→ WORK TO BE COMPLETED
Only one stretch of the data is wanted: the line containing "me_instance_ip : option string;", the line containing "intros [Hq Hr", and every line between them, copied exactly.

TASK INPUTS START

(* ===== verification/Main.v ===== *)
(** * The main process: tickets, dedicated processes and the group a match becomes

    Models src/src/DediManager.h and .cpp, M2DSessions.h and .cpp (the session of a
    dedicated process: its capacity, the packets held back until it is connected) and
    the ticket of Matchmaker.h; the matchmakers themselves are in Matchmaker.v, the
    handlers and the database requests in DBProxy.v.

    Tickets are shared by the vectors of a matchmaker: [m_tickets] is the store they
    point into and a vector holds the keys.  The order in which an unordered_map is
    iterated, the process ids fork returns, the JSON parser and the environment of
    the process are the class [MainEnv]. *)

From S2P Require Import Prelude Session Stores.
From stdpp Require Import strings.
Local Open Scope Z_scope.

(** ** Data *)

(** [startTime] is the steady clock in nanoseconds. *)
Record MatchTicket := mk_ticket {
  ticketId : string; uId : Z; aggression : Z; mapId : Z; characterType : Z;
  startTime : Z; isMatched : bool; isValid : bool }.
#[export] Instance eta_MatchTicket : Eta MatchTicket := fun t =>
  mk_ticket (ticketId t) (uId t) (aggression t) (mapId t) (characterType t) (startTime t)
    (isMatched t) (isValid t).
Definition new_MatchTicket (tid : string) (uid aggr mid cType now : Z) : MatchTicket :=
  mk_ticket tid uid aggr mid cType now false true.

(** [duration_cast] truncates. *)
Definition GetWaitTimeSeconds (now : Z) (t : MatchTicket) : Z := i32 (Z.quot (now - startTime t) 1000000000).

Record MatchMaker := mk_matchmaker {
  mm_mapId : Z; _maxAgression : Z;
  _ticketsToAdd : list Z; _ticketsToRelease : list Z; _ticketsToDelete : list Z;
  _timeSortedTicketVector : list Z; _bucket : list (list Z);
  _matchedGroups : list (list Z); _pivotMemorizationFlags : list bool }.
#[export] Instance eta_MatchMaker : Eta MatchMaker := fun m =>
  mk_matchmaker (mm_mapId m) (_maxAgression m) (_ticketsToAdd m) (_ticketsToRelease m)
    (_ticketsToDelete m) (_timeSortedTicketVector m) (_bucket m) (_matchedGroups m)
    (_pivotMemorizationFlags m).
Definition new_MatchMaker (mapId maxAgression : Z) : MatchMaker :=
  let n := Z.to_nat (maxAgression + 1) in
  mk_matchmaker mapId maxAgression [] [] [] [] (replicate n []) [] (replicate n false).

(** [M2DMakeRoomForThisGroup]. *)
Record PlayerInfo := mk_info {
  pi_ticket_id : string; pi_uid : Z; pi_user_id : string; pi_rating : Z;
  pi_inventory_items : list ItemSlot; pi_equipment_items : list ItemSlot; pi_character_type : Z }.
Record M2DMakeRoomForThisGroup := mk_make_room { mr_map_id : Z; mr_player_infos : list PlayerInfo }.

Inductive M2DState := Initializing | Ready | Terminated.
#[export] Instance M2DState_eq_dec : EqDecision M2DState.
Proof. solve_decision. Defined.
Record M2DSession := mk_m2d {
  _pid : Z; _fd : Z; _ingamePlayers : Z; _allocatedPlayers : Z; _state : M2DState;
  _tempMatchPkts : list M2DMakeRoomForThisGroup }.
#[export] Instance eta_M2DSession : Eta M2DSession := fun s =>
  mk_m2d (_pid s) (_fd s) (_ingamePlayers s) (_allocatedPlayers s) (_state s) (_tempMatchPkts s).
Definition new_M2DSession (pid : Z) : M2DSession := mk_m2d pid (-1) 0 0 Initializing [].

(** A row to write and the requests that wait for the database (DBProxyRequest.h). *)
Record SlotRow := mk_slot_row { sr_itemId : Z; sr_slotIndex : Z; sr_quantity : Z }.
Inductive PendingDBRequest :=
| UpdateEntryTokenRequest (fd : Z) (ticketIds : list string) (sessionIds : list Z)
    (tokens : list string) (securityKeys : list Z) (port : Z)
| NotifyPlayerLeftRequest (fd uid leaveReason : Z) (slots : list SlotRow).

(** What the main process sends to a dedicated process. *)
Inductive MainOut :=
| OutMakeRoom (pid : Z) (pkt : M2DMakeRoomForThisGroup)
| OutBindIp (pid : Z) (token ip : string).

Class MainEnv := {
  me_keys : forall A : Type, gmap Z A -> list Z;
  me_fork : nat -> Z;
  me_json : string -> option (list (gmap string Z));
  me_instance_ip : option string;
  (** [getifaddrs]: the interfaces and their IPv4 address; [None] on failure. *)
  me_interfaces : option (list (string * option string)) }.
Class MainEnvLaws (E : MainEnv) : Prop := {
  me_keys_perm : forall A (m : gmap Z A), Permutation (me_keys A m) (map fst (map_to_list m)) }.

(** The connection to MySQL: the table as last committed, as the open transaction
    sees it, whether the connection commits by itself, and whether the handle
    ([MysqlHandle]) holds one. *)
Record Database (D : Type) := mk_database {
  committed : D; working : D; autocommit : bool; connected : bool }.
Arguments mk_database {D} _ _ _ _. Arguments committed {D} _. Arguments working {D} _.
Arguments autocommit {D} _. Arguments connected {D} _.
#[export] Instance eta_Database D : Eta (Database D) := fun d =>
  mk_database (committed d) (working d) (autocommit d) (connected d).
Lemma AddNewMatchTickets_spec h mm : mm_ok h mm ->
  exists mm', AddNewMatchTickets h mm = Some mm' /\ mm_ok h mm' /\ _ticketsToAdd mm' = [] /\
    Permutation (_timeSortedTicketVector mm') (_timeSortedTicketVector mm ++ _ticketsToAdd mm) /\
    _maxAgression mm' = _maxAgression mm.
Proof.
  intros [Hq Hr Hd Hn Hl Hg Hw Hi]. unfold AddNewMatchTickets. destruct (_ticketsToAdd mm) as [|p0 l0] eqn:Eadd.
  - exists mm. rewrite app_nil_r, Eadd. split_and!; try done. constructor; rewrite ?Eadd; try done.
  - rewrite <- Eadd in *. clear Eadd p0 l0. set (add := merge_sort (older h) (_ticketsToAdd mm)).
    assert (Hadd : Permutation add (_ticketsToAdd mm)) by apply merge_sort_Permutation.
    assert (Ha : forall q, q ∈ add <-> q ∈ _ticketsToAdd mm) by (intros q; by rewrite Hadd).
    destruct (push_all_spec h add (_bucket mm)) as (b & -> & Hlen & Hb).
    { intros q Hqa. rewrite (q_buckets _ _ Hq). apply Ha, Hg in Hqa. lia. }
    eexists. split; [done|]. cbn. set (queue := list_merge (older h) (_timeSortedTicketVector mm) add).
    assert (Hp : Permutation queue (_timeSortedTicketVector mm ++ _ticketsToAdd mm)).
    { unfold queue. rewrite merge_Permutation. by rewrite Hadd. }
    assert (Hin : forall q, q ∈ queue <-> q ∈ _timeSortedTicketVector mm \/ q ∈ _ticketsToAdd mm).
    { intros q. rewrite Hp. by rewrite elem_of_app. }
    split_and!; try done. constructor; try done; cbn; [|constructor|by intros p H%elem_of_nil..|].
    2:{ intros p. rewrite app_nil_r, Hin. intros H. apply Hi. by rewrite elem_of_app. }
    constructor; cbn; try apply Hq.
    + by rewrite Hlen, (q_buckets _ _ Hq).
    + rewrite Hp. apply NoDup_app. split_and!; [apply Hq|by intros q H1 H2; eapply Hw|done].
    + intros q [H|H]%Hin; [by apply (q_live _ _ Hq)|by apply Hl].
    + intros q [H|H]%Hin; [by apply (q_range _ _ Hq)|by apply Hg].
    + intros a Har. pose proof (q_bucket _ _ Hq a Har) as [Hbn Hbe]. unfold bucket in *. cbn.
      rewrite Hb by (rewrite (q_buckets _ _ Hq); lia). split.
      * apply NoDup_app. split_and!; [done| |by apply filter_NoDup; rewrite Hadd].
        intros q H1%Hbe [_ H2]%elem_of_filter_bool. apply Ha in H2. by apply (Hw q H2), H1.
      * intros q. rewrite elem_of_app, Hbe, elem_of_filter_bool, Nat.eqb_eq, Hin, Ha. split.
        -- intros [[H1 H2]|[H1 H2]]; [tauto|]. split; [by right|]. apply Hg in H2. lia.
        -- intros [[H1|H1] H2]; [by left|]. right. split; [lia|done].
    + apply Sorted_StronglySorted; [apply _|]. apply Sorted_list_merge; [apply _| |].
      * apply StronglySorted_Sorted. apply Hq.
      * by apply Sorted_merge_sort; apply _.
Qed.

(** ** The round *)

Section rounds.
Context {R : Redis} {M : Mysql} {E : MainEnv}.
Local Abbreviation Mn := (Main R M).

(** While the groups are started: [h1] is the store after the search, [todo] the
    tickets of the groups still to come, [all] those of all groups. *)
Record in_round (mms : list MatchMaker) (h1 : Tickets) (all todo : list Z) (m : Mn) : Prop := {
  ir_mms : _matchmakers m = mms;
  ir_cores : same_cores h1 (m_tickets m);
  ir_others : forall p, p ∉ all -> m_tickets m !! p = h1 !! p;
  ir_sub : forall p, p ∈ todo -> p ∈ all;
  ir_nodup : NoDup todo;
  ir_todo : forall p, p ∈ todo -> isMatched (at_ (m_tickets m) p) = true /\ isValid (at_ (m_tickets m) p) = true;
  ir_done : forall p, p ∈ all -> isMatched (at_ (m_tickets m) p) = true \/ isValid (at_ (m_tickets m) p) = true }.

Lemma in_round_quiet mms h1 all todo (m m' : Mn) :
  m_tickets m' = m_tickets m -> _matchmakers m' = _matchmakers m ->
  in_round mms h1 all todo m -> in_round mms h1 all todo m'.
Proof. intros Ht Hm [H1 H2 H3 H4 H5 H6 H7]. constructor; rewrite ?Ht, ?Hm; done. Qed.

(** Changing the flags of one ticket of the group at hand. *)
Lemma in_round_flag mms h1 all p todo f (m : Mn) : (forall t, core (f t) = core t) ->
  (forall t, isMatched t = true -> isValid t = true -> isMatched (f t) = true \/ isValid (f t) = true) ->
  in_round mms h1 all (p :: todo) m -> in_round mms h1 all todo (m <| m_tickets ::= alter f p |>).
Proof.
  intros Hf Hfl [H1 H2 H3 H4 H5 H6 H7]. apply NoDup_cons in H5 as [Hp H5].
  assert (Hpa : p ∈ all) by (apply H4; by left).
  constructor; cbn; try done.
  - etrans; [exact H2|]. by apply alter_cores.
  - intros q Hq. rewrite lookup_alter_ne by (intros ->; done). by apply H3.
  - intros q Hq. apply H4. by right.
  - intros q Hq. rewrite at_alter, decide_False by (intros [-> _]; done). apply H6. by right.
  - intros q Hq. rewrite at_alter. case_decide as Hd; [|by apply H7]. destruct Hd as [-> _].
    destruct (H6 p ltac:(by left)) as [Hm Hv]. by apply Hfl.
Qed.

TASK INPUTS END

→ WORKED SOLUTION
  me_instance_ip : option string;
  (** [getifaddrs]: the interfaces and their IPv4 address; [None] on failure. *)
  me_interfaces : option (list (string * option string)) }.
Class MainEnvLaws (E : MainEnv) : Prop := {
  me_keys_perm : forall A (m : gmap Z A), Permutation (me_keys A m) (map fst (map_to_list m)) }.

(** The connection to MySQL: the table as last committed, as the open transaction
    sees it, whether the connection commits by itself, and whether the handle
    ([MysqlHandle]) holds one. *)
Record Database (D : Type) := mk_database {
  committed : D; working : D; autocommit : bool; connected : bool }.
Arguments mk_database {D} _ _ _ _. Arguments committed {D} _. Arguments working {D} _.
Arguments autocommit {D} _. Arguments connected {D} _.
#[export] Instance eta_Database D : Eta (Database D) := fun d =>
  mk_database (committed d) (working d) (autocommit d) (connected d).
Lemma AddNewMatchTickets_spec h mm : mm_ok h mm ->
  exists mm', AddNewMatchTickets h mm = Some mm' /\ mm_ok h mm' /\ _ticketsToAdd mm' = [] /\
    Permutation (_timeSortedTicketVector mm') (_timeSortedTicketVector mm ++ _ticketsToAdd mm) /\
    _maxAgression mm' = _maxAgression mm.
Proof.
  intros [Hq Hr Hd Hn Hl Hg Hw Hi]. unfold AddNewMatchTickets. destruct (_ticketsToAdd mm) as [|p0 l0] eqn:Eadd.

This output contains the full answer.